-------- Material provided --------

(* ===== verification/GnuHash.v ===== *)
(** * The hash table of utils/coreutils/lib/hash.c

    The table's buckets are an array of entries; the other entries of a bucket
    (its overflow) and the list of free entries are blocks of the heap.  The struct and
    the array of buckets have blocks of the heap too, whose contents
    are the fields of [Hash_table].  The
    hasher, the comparator and the oracle that says which allocations succeed
    are parameters; [0] is the NULL pointer among user data.  Every call of the
    file that changes the table is here, with the rehashing code; the choice of
    sizes is in HashSizes.v and the theorems are in GnuHashSet.v. *)

From Stdlib Require Import SpecFloat.
From S2P Require Import Prelude Arrays CStrings Heap HashSizes.
Open Scope Z_scope.

Record hash_entry := Entry { data : Z; next : ptr }.

#[export] Instance hash_entry_inhabited : Inhabited hash_entry := populate (Entry 0 None).

(** The pointer [table->tuning]. *)
Inductive tuning_ptr := DefaultTuning | UserTuning (t : Hash_tuning).

Definition tuning_of (p : tuning_ptr) : Hash_tuning :=
  match p with DefaultTuning => default_tuning | UserTuning t => t end.

Record Hash_table := Table {
  bucket : list hash_entry;
  n_buckets : Z;
  n_buckets_used : Z;
  n_entries : Z;
  tuning : tuning_ptr;
  free_entry_list : ptr;
  self_block : ptr;
  bucket_block : ptr
}.

Definition set_bucket (b : list hash_entry) (t : Hash_table) : Hash_table :=
  Table b (n_buckets t) (n_buckets_used t) (n_entries t) (tuning t) (free_entry_list t) (self_block t) (bucket_block t).
Definition set_used (u : Z) (t : Hash_table) : Hash_table :=
  Table (bucket t) (n_buckets t) u (n_entries t) (tuning t) (free_entry_list t) (self_block t) (bucket_block t).
Definition set_entries (n : Z) (t : Hash_table) : Hash_table :=
  Table (bucket t) (n_buckets t) (n_buckets_used t) n (tuning t) (free_entry_list t) (self_block t) (bucket_block t).
Definition set_tuning (p : tuning_ptr) (t : Hash_table) : Hash_table :=
  Table (bucket t) (n_buckets t) (n_buckets_used t) (n_entries t) p (free_entry_list t) (self_block t) (bucket_block t).
Definition set_free (p : ptr) (t : Hash_table) : Hash_table :=
  Table (bucket t) (n_buckets t) (n_buckets_used t) (n_entries t) (tuning t) p (self_block t) (bucket_block t).

Section operations.
Context (malloc_ok : nat -> bool) (prime_fuel : nat).
Context (hasher : Z -> Z -> res Z) (comparator : Z -> Z -> res bool).
Implicit Types (h : heap hash_entry) (t : Hash_table).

--------

__Task__:
Lines from the entries that contain the string "Definition" are what must be copied.

__Exercise response__:
Definition tuning_of (p : tuning_ptr) : Hash_tuning :=
Definition set_bucket (b : list hash_entry) (t : Hash_table) : Hash_table :=
Definition set_used (u : Z) (t : Hash_table) : Hash_table :=
Definition set_entries (n : Z) (t : Hash_table) : Hash_table :=
Definition set_tuning (p : tuning_ptr) (t : Hash_table) : Hash_table :=
Definition set_free (p : ptr) (t : Hash_table) : Hash_table :=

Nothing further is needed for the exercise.